Loden : Valeen Hope
The first track on Loden’s Valeen Hope, “(In)”, presents a sort of argument for the rest of the album. The track starts with a very basic rhythmic pattern from a drum machine. This pattern is then submitted to a slow and disturbed transmogrification process, turning into something much less solid than a simple drum beat. Electronic chords and notes become stretched long and thin and high pitched in a way that feels like the music is doing more than just changing, but is being tainted with another sort of ghost-like presence that cannot be truly discovered, its ambience instead only felt. Then definite beats come into play again, tangible patterns, but they are stained. Another sort of indefinite force of a sound rises up from under the patterns again, and it is clear that the current beat is not stained, but being stained, and this stain grows, and grows, until all of the sound is saturated with this unidentified ambience.

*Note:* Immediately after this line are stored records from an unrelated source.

(* ===== verification/ElfWitnesses.v ===== *)
(** The hypotheses of the executable parser's and loader's theorems hold at a
    concrete image: an object with a load segment, a dynamic section with a
    name, and zeros behind its file part. *)
From S2P Require Import Prelude GuestMemory GuestMemoryMap GuestMemoryOps GuestMemoryData.
From S2P Require Import GuestMemoryRuns GuestBlocks.
From S2P Require Import Elf LittleEndian ElfReader ElfReaderProps ElfParser ElfParserProps.
From S2P Require Import ElfEncode.
From S2P Require Import ElfLoad ElfLoadPlan ElfLoadProps ElfInterfaces.
From S2P Require Launch Relocator ModuleExports.

#[local] Instance elf_host : HostMemory := fun _ => true.

(** The string table, then the dynamic entries. *)
Definition object_body : list Z :=
  [0; 0x6c; 0x69; 0x62; 0; 0; 0; 0] ++
  concat (map (fun '(t, v) => le_bytes 8 t ++ le_bytes 8 v) [(5, 0x10b0); (10, 8); (14, 1); (0, 0)]).
Definition object_headers : list ElfProgramHeader :=
  [mkProgramHeader 1 6 0 0 0x1000 0x1000 248 300 8; mkProgramHeader 2 4 0xb8 0xb8 0x10b8 0x10b8 64 64 8].
Definition object_image : list Z := encode (mkElfFile 9 2 0xfe18 0x1010 object_headers object_body).

Definition is_byteb (b : Z) : bool := (0 <=? b) && (b <? 256).
Lemma image_ok_dec image : forallb is_byteb image = true -> image_size image <= u64_max -> image_ok image.
Proof.
  intros Hb Hs. split; [|done]. apply Forall_forall. intros b Hin. rewrite forallb_forall in Hb.
  apply list_elem_of_In, Hb in Hin. unfold is_byteb, is_byte in *. lia.
Qed.

Lemma object_ok : image_ok object_image.
Proof. apply image_ok_dec; [vm_compute; reflexivity|]. rewrite u64_max_eq. vm_compute. discriminate. Qed.

Definition object_metadata : ElfMetadata :=
  match ParseExecutable64 object_image with returns m => m | _ => ElfMetadata_default end.
Lemma object_parses : ParseExecutable64 object_image = returns object_metadata.
Proof. vm_compute. reflexivity. Qed.

Lemma parse_never_faults_witness :
  ParseExecutable64 object_image <> faults /\ ParseElf64 [0x7f; 0x45] <> faults.
Proof.
  split; [exact (proj1 (parse_never_faults object_image object_ok))|].
  apply (parse_never_faults [0x7f; 0x45]). apply image_ok_dec; [reflexivity|]. rewrite u64_max_eq. vm_compute. discriminate.
Defined.

Lemma parsed_executable_well_formed_witness :
  di_shared_object_name (em_dynamic_info object_metadata) = Some "lib"%string /\ elf_wf object_image object_metadata.
Proof.
  split; [vm_compute; reflexivity|].
  apply (parsed_executable_well_formed object_image object_metadata object_ok object_parses).
Defined.

Lemma parsed_metadata_typed_witness : Launch.metadata_u64 object_metadata.
Proof. apply (parsed_metadata_typed object_image object_metadata 0 object_ok object_parses ltac:(u64_lia)). Defined.

(** ** Round trip *)

Definition plain_file : elf_file :=
  mkElfFile 0 0 2 0x1078 [mkProgramHeader 1 5 0x78 0x78 0x1078 0x1078 4 8 8] [0xb8; 1; 0xc3; 0x90].

Lemma plain_printable : printable plain_file.
Proof.
  assert (Hw : image_size (encode plain_file) = 124) by reflexivity.
  constructor; rewrite ?Hw; cbn [plain_file ef_body ef_headers ef_os_abi ef_abi_version ef_type ef_entry_point length].
  - rewrite !Forall_cons. unfold is_byte. split_and!; try lia. constructor.
  - u64_lia.
  - reflexivity.
  - reflexivity.
  - u64_lia.
  - lia.
  - apply Forall_singleton. constructor; cbn; unfold is_u32; u64_lia.
  - apply Forall_singleton. reflexivity.
  - apply Forall_singleton. intros _. cbn. split_and!; [lia|u64_lia|]. right. exists 3. done.
  - apply Forall_singleton. cbn. lia.
  - constructor; [constructor|constructor].
  - apply Forall_singleton. cbn. split; discriminate.
Qed.

Lemma encoded_executable_parses_witness :
  em_entry_point (metadata_of plain_file) = 0x1078 /\ ParseExecutable64 (encode plain_file) = returns (metadata_of plain_file).
Proof. split; [reflexivity|]. exact (encoded_executable_parses plain_file plain_printable). Defined.

(** ** Loading *)

(** Two kilobytes at 0x11000, nothing mapped. *)
Definition empty_memory : GuestMemory :=
  default (blank_memory 0x11000 0x800 1 false 0) (GuestMemory_create 0x11000 0x800 0).
Lemma empty_memory_ok : gm_ok empty_memory.
Proof. apply created_ok. by apply (gc_vector 0x11000 0x800 0). Qed.

Definition loaded_object : GuestMemory * ElfLoadResult :=
  default (empty_memory, mkLoadResult (Some kImageTooSmall) ElfMetadata_default 0 0 0)
    (LoadExecutable64 object_image empty_memory 0x10000).

Lemma executable_loaded_witness :
  elr_file_bytes loaded_object.2 = 248 /\ guest_byte loaded_object.1 0x110b1 = 0x6c /\
  ParseExecutable64 object_image = returns (elr_metadata loaded_object.2).
Proof.
  split; [vm_compute; reflexivity|]. split; [vm_compute; reflexivity|].
  apply (executable_loaded object_image empty_memory 0x10000 loaded_object.1 loaded_object.2 object_ok empty_memory_ok).
  - unfold empty_memory. vm_compute mapping_granularity_. u64_lia.
  - u64_lia.
  - vm_compute. reflexivity.
  - vm_compute. reflexivity.
Defined.

(** The memory is too small for the same image further up. *)
Definition refused_object : GuestMemory * ElfLoadResult :=
  default (empty_memory, mkLoadResult None ElfMetadata_default 0 0 0)
    (LoadExecutable64 object_image empty_memory 0x10700).

Lemma executable_load_failure_witness :
  elr_error refused_object.2 = Some kGuestRangeOutOfRange /\ keeps empty_memory refused_object.1.
Proof.
  assert (Er : elr_error refused_object.2 = Some kGuestRangeOutOfRange) by (vm_compute; reflexivity).
  split; [exact Er|].
  destruct (executable_load_failure object_image empty_memory 0x10700 object_ok empty_memory_ok) as (m' & r & E & Hk).
  - change (mapping_granularity_ empty_memory) with 1. u64_lia.
  - u64_lia.
  - unfold refused_object in *. rewrite E in *. cbn in *. apply Hk. rewrite Er. discriminate.
Defined.

Lemma load_range_tight_witness :
  erl_error (CalculateElfLoadRange object_metadata) = None /\
  erl_size (CalculateElfLoadRange object_metadata) = 300.
Proof.
  split; [|vm_compute; reflexivity].
  exact (proj1 (load_range_tight object_image object_metadata object_ok object_parses)).
Defined.
Lemma volume_layout_exists_witness :
  exists family block v,
    volume_family 9 = gives family /\ TileGetBlockLayout family (tb_bytes rgba_texture_block) = gives block
    /\ TileGetTextureVolumeLayout rgba 64 64 64 7 9 = gives v
    /\ volume_ok rgba_texture_block family block (ceil_div 64 (tb_texel_width rgba_texture_block))
         (ceil_div 64 (tb_texel_height rgba_texture_block)) 64 7 v.
Proof.
  apply (volume_layout_exists rgba 9 rgba_texture_block 64 64 64 7); first [lia|vm_compute; reflexivity].
Defined.

(** ** Images *)

(** A render target of 3 by 2 texels at 0x10000. *)
Definition target_input : GuestImageLayoutInput :=
  mkGuestImageLayoutInput 0x10000 rgba 3 2 1 1 1 0 0 kColor2D kRenderTarget true.
Definition target_mip : GuestImageMipLayout := mkGuestImageMipLayout 3 2 1 3 2 1 512 1024 1024 0 1024.
Definition target_layout : GuestImageLayout :=
  mkGuestImageLayout kLayoutSuccess "render-target tiled guest layout calculated" rgba rgba 1 false true
    (target_mip :: replicate 15 no_mip) 1024 65536 (mkGuestImageStorageKey 0x10000 65536 rgba).
Definition target_tiled : byte_span := mkSpan 0 (replicate (Z.to_nat 65536) 7).
Definition target_linear : byte_span := mkSpan 0x100000 (replicate 1024 0).

Lemma target_input_typed : input_typed target_input.
Proof. repeat split; vm_compute; discriminate. Qed.

Lemma target_tiled_size : span_size target_tiled = 65536.
Proof. unfold span_size, target_tiled. cbn [span_bytes]. rewrite length_replicate. lia. Qed.
Lemma target_linear_size : span_size target_linear = 1024.
Proof. reflexivity. Qed.

Lemma detile_exact_witness :
  match DetileRenderTarget64KB target_layout target_tiled target_linear with
  | gives (r, bytes) =>
      if result_ok r then
        exists plan, MakePlan target_layout target_tiled target_linear = gives (inr plan)
          /\ plan_ok plan (span_size target_tiled) (span_size target_linear)
          /\ copied plan (span_bytes target_tiled) (texels (dp_width plan) (dp_height plan))
               (span_bytes target_linear) bytes
      else bytes = span_bytes target_linear
  | _ => False
  end.
Proof.
  apply (detile_exact target_layout target_mip). split; [reflexivity|..];
    first [unfold is_u32, u32_max|unfold is_u64; rewrite u64_max_eq]; vm_compute; split; discriminate.
Defined.

Lemma render_target_staging_witness :
  exists plan r bytes, DetileRenderTarget64KB target_layout target_tiled target_linear = gives (r, bytes)
    /\ result_ok r = true
    /\ bytes !! Z.to_nat (linear_address plan 2 1 + 3) = span_bytes target_tiled !! Z.to_nat (tiled_address plan 2 1 + 3).
Proof.
  destruct (render_target_staging target_input target_layout target_tiled target_linear)
    as (plan & r & bytes & _ & E & Hr & _ & Hb & _);
    [apply target_input_typed|vm_compute; reflexivity|reflexivity|reflexivity|apply target_tiled_size
    |apply target_linear_size| |].
  - unfold SpansOverlap. rewrite target_tiled_size, target_linear_size. reflexivity.
  - exists plan, r, bytes. split; [done|]. split; [done|]. apply Hb; vm_compute; split; congruence.
Defined.

(** A linear chain of 5 by 3 texels with two levels. *)
Definition linear_input : GuestImageLayoutInput :=
  mkGuestImageLayoutInput 0x20000 rgba 5 3 1 1 2 0 0 kColor2D kLinear true.

Lemma linear_image_sound_witness :
  exists layout, CalculateGuestImageLayout linear_input = gives layout
    /\ layout_ok layout = true /\ gl_needs_detile layout = false
    /\ exists layers, layers_of_type linear_input = inr layers
       /\ levels_sound linear_input layers 2 (gl_mips layout) (gl_total_bytes layout).
Proof.
  destruct (linear_image_sound linear_input) as (layout & E & H); [repeat split; vm_compute; discriminate|].
  exists layout. assert (E' := E). vm_compute in E'. injection E' as <-.
  split; [exact E|]. split; [reflexivity|]. split; [reflexivity|].
  destruct H as (layers & El & _ & Hs & _); [reflexivity|reflexivity|]. exists layers. split; [exact El|exact Hs].
Defined.

(** ** Command streams *)

#[local] Instance gpu_host : HostMemory := fun _ => true.

Definition gpu_page : GuestMemory :=
  default (blank_memory 0x1000 0x1000 1 false 0) (GuestMemory_create 0x1000 0x1000 3).

Lemma gpu_page_ok : memory_ok gpu_page.
Proof.
  split; [by apply created_ok, (gc_vector 0x1000 0x1000 3)|].
  intros a Ha. assert (E : guest_byte gpu_page a = 0); [|rewrite E; unfold is_byte; lia].
  assert (Eb : bytes_ gpu_page = replicate 4096 0) by (vm_compute; reflexivity).
  assert (Es : shared_mappings_ gpu_page = []) by reflexivity.
  unfold guest_byte, loc_of. rewrite Es. cbn -[gpu_page Z.sub Z.to_nat replicate lookup default]. rewrite Eb.
  destruct (replicate 4096 0 !! Z.to_nat (a - base_address_ gpu_page)) eqn:E; [|done].
  by apply lookup_replicate in E as [-> _].
Qed.

(** A buffer at 0x1100: a NOP, a wait until the word at 0x1200 is 1, and a call
    of the buffer at 0x1180, which holds a NOP. *)
Definition stream_words : list Z :=
  [0xc0001000; 0; 0xc0053c00; 3; 0x1200; 0; 1; 0xffffffff; 4; 0xc0023f00; 0x1180; 0; 2].
Definition words_bytes (l : list Z) : list Z := concat (map (le_bytes 4) l).
Definition stream_memory : GuestMemory :=
  (Write 0x1180 (words_bytes [0xc0001000; 0]) (Write 0x1100 (words_bytes stream_words) gpu_page).1).1.
(** The memory after the guest has stored 1 at 0x1200. *)
Definition released_memory : GuestMemory := (Write 0x1200 (words_bytes [1]) stream_memory).1.

Definition runtime_at (m : GuestMemory) : GpuRuntime := mkGpuRuntime m (mkShaderRuntime ∅ ∅) ∅ ∅ ∅.

Lemma words_bytes_are_bytes l : Forall is_byte (words_bytes l).
Proof. induction l as [|x l IH]; [constructor|]. apply Forall_app_2; [apply le_bytes_are_bytes|exact IH]. Qed.

Lemma stream_memory_ok : memory_ok stream_memory.
Proof. repeat (apply memory_write; [|u64_lia|apply words_bytes_are_bytes]). apply gpu_page_ok. Qed.

Lemma released_memory_ok : memory_ok released_memory.
Proof. apply memory_write; [apply stream_memory_ok|u64_lia|apply words_bytes_are_bytes]. Qed.

Lemma default_limits_ok : limits_ok GpuCommandLimits_init.
Proof. split; vm_compute; split; discriminate. Qed.

Lemma trace_accepts_or_fails : ~ sink_blocks GpuActionTrace.
Proof. intros (a & m & s & H). revert H. unfold Submit, trace_sink, Trace_Submit. by destruct (_ >=? _). Qed.
(** * GMV Max report scripts: a shallow embedding and its properties

    The repository is a set of Google Apps Script report pullers.  Each one
    pages through a reporting endpoint, flattens the records into rows and
    writes them to a spreadsheet tab.  This development embeds

    - the values the scripts handle (JSON values, JavaScript numbers and the
      coercions the scripts rely on: [||], [??], [Number], [parseFloat],
      [isFinite], template strings),
    - the helpers [num_], [sumTotals_], [buildDailyWindows_],
      [validateDailyRange_], [validateHourlyRange_], [getAccessToken_],
      [writeRowsToSheet_], [writeTotalsSheet_], [logErrorRow_],
      [toQueryString_] and the four readers of the Config sheet,
    - the pagination loop of the single-query reports and the window x pair
      driver of [runLiveGmvMaxCampaignDaily_SinceJune1_Simple],

    and proves the properties the specification states about them.

    Modelling conventions.
    - A JavaScript number is [NaN], an infinity or an exact rational: IEEE
      rounding, overflow and the sign of zero are not modelled.
    - An object is the list of its own properties in insertion order.  Of
      the prototype chain, the names inherited from [Object.prototype] are
      modelled in [sumTotals_], which tests [k in out] and assigns under
      the keys of a response; elsewhere reads and writes are of own
      properties (no key the scripts read by name is an inherited one).
      The rule that keys which are array indices are enumerated first is
      not modelled (the scripts' objects have none).
    - Strings are byte strings; white space is ASCII white space.
    - A [Date] is its time value in milliseconds; a time zone gives the
      offset from UTC of each instant and of each local time, so that it
      may change with daylight saving; date strings are read and printed
      in the ISO form [yyyy-MM-dd], for the years 0 to 9999.
    - The platform ([UrlFetchApp], [SpreadsheetApp], [PropertiesService],
      the clock) is an explicit world state threaded through a state and
      exception monad; [while (true)] loops take fuel, and running out of
      fuel is the outcome [Diverge], which no [catch] intercepts. *)

From Stdlib Require Import ZArith QArith Qround Bool List Ascii String Lia.
From stdpp Require Import base option list gmap strings.
From Equations Require Import Equations.
Import ListNotations.

Local Open Scope string_scope.
Local Open Scope Z_scope.

(** ** JavaScript numbers *)

Module Num.

Inductive t : Type :=
| NaN
| PosInf
| NegInf
| Fin (q : Q).

Definition ofZ (z : Z) : t := Fin (inject_Z z).

Definition zero : t := ofZ 0.

Definition isNaN (x : t) : bool :=
  match x with NaN => true | _ => false end.

(** The global [isFinite] on a number. *)
Definition isFinite (x : t) : bool :=
  match x with Fin _ => true | _ => false end.

Definition Qsign (q : Q) : Z := Z.sgn (Qnum q).

Definition add (x y : t) : t :=
  match x, y with
  | NaN, _ | _, NaN => NaN
  | PosInf, NegInf | NegInf, PosInf => NaN
  | PosInf, _ | _, PosInf => PosInf
  | NegInf, _ | _, NegInf => NegInf
  | Fin a, Fin b => Fin (Qred (a + b))
  end.

Definition neg (x : t) : t :=
  match x with
  | NaN => NaN
  | PosInf => NegInf
  | NegInf => PosInf
  | Fin a => Fin (Qred (- a))
  end.

Definition sub (x y : t) : t := add x (neg y).

Definition signedInf (s : Z) : t :=
  if s <? 0 then NegInf else PosInf.

Definition div (x y : t) : t :=
  match x, y with
  | NaN, _ | _, NaN => NaN
  | Fin a, Fin b =>
      if Qsign b =? 0 then
        if Qsign a =? 0 then NaN else signedInf (Qsign a)
      else Fin (Qred (a / b))
  | Fin _, _ => zero
  | PosInf, Fin b => signedInf (if Qsign b =? 0 then 1 else Qsign b)
  | NegInf, Fin b => signedInf (if Qsign b =? 0 then -1 else - Qsign b)
  | _, _ => NaN
  end.

(** [x < y]; any comparison with [NaN] is false. *)
Definition ltb (x y : t) : bool :=
  match x, y with
  | NaN, _ | _, NaN => false
  | _, NegInf => false
  | NegInf, _ => true
  | PosInf, _ => false
  | _, PosInf => true
  | Fin a, Fin b => negb (Qle_bool b a)
  end.

(** [x <= y]. *)
Definition leb (x y : t) : bool :=
  match x, y with
  | NaN, _ | _, NaN => false
  | NegInf, _ => true
  | _, PosInf => true
  | _, NegInf => false
  | PosInf, _ => false
  | Fin a, Fin b => Qle_bool a b
  end.

Definition gtb (x y : t) : bool := ltb y x.
Definition geb (x y : t) : bool := leb y x.

(** [x === y] on numbers. *)
Definition eqb (x y : t) : bool :=
  match x, y with
  | PosInf, PosInf | NegInf, NegInf => true
  | Fin a, Fin b => Qeq_bool a b
  | _, _ => false
  end.

(** [Math.floor]. *)
Definition floor (x : t) : t :=
  match x with
  | Fin a => ofZ (Qfloor a)
  | _ => x
  end.

(** ToBoolean on a number: zero and [NaN] are falsy. *)
Definition truthy (x : t) : bool :=
  match x with
  | NaN => false
  | Fin a => negb (Qsign a =? 0)
  | _ => true
  end.

End Num.

(** ** Characters and decimal numerals *)

Definition is_digit (c : ascii) : bool :=
  let n := nat_of_ascii c in ((48 <=? n) && (n <=? 57))%nat.

Definition digit_val (c : ascii) : Z := Z.of_nat (nat_of_ascii c) - 48.

(** ASCII white space and line terminators. *)
Definition is_space (c : ascii) : bool :=
  let n := nat_of_ascii c in
  ((n =? 9) || (n =? 10) || (n =? 11) || (n =? 12) || (n =? 13) || (n =? 32))%nat.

This conflict of the tangible and the intangible seems to resurface itself throughout the album, but it is this conflict that draws me to the music. There are tangible patterns that I can grasp so easily, hold in my hand, a toy, entertaining and poppy; but then something happens to it, something that I cannot grasp. Something intangible and enchanted takes hold of it and destabilizes it, separates it into 1000 little pieces, and try as I might, I cannot grab it like I used to.
This spirit that has come and possessed my toy flies up into the air, swirling all of the particles of my toy around and up and down and about. I reach and reach, but my fingers sweep through my toy like water. I plop down onto my butt, tired of trying capture something out of hand. I watch. I see. I see the smithereens weave seamlessly around and up and down and about, around and up and down and about, around and up and down and about. I could trace a line along its path, tell where it might go, see some of the changes that the swirling mass might take, and in this way, I could grasp it. By observing, the intangible became something tangible—a transubstantiated shift made in Loden’s Valeen Hope.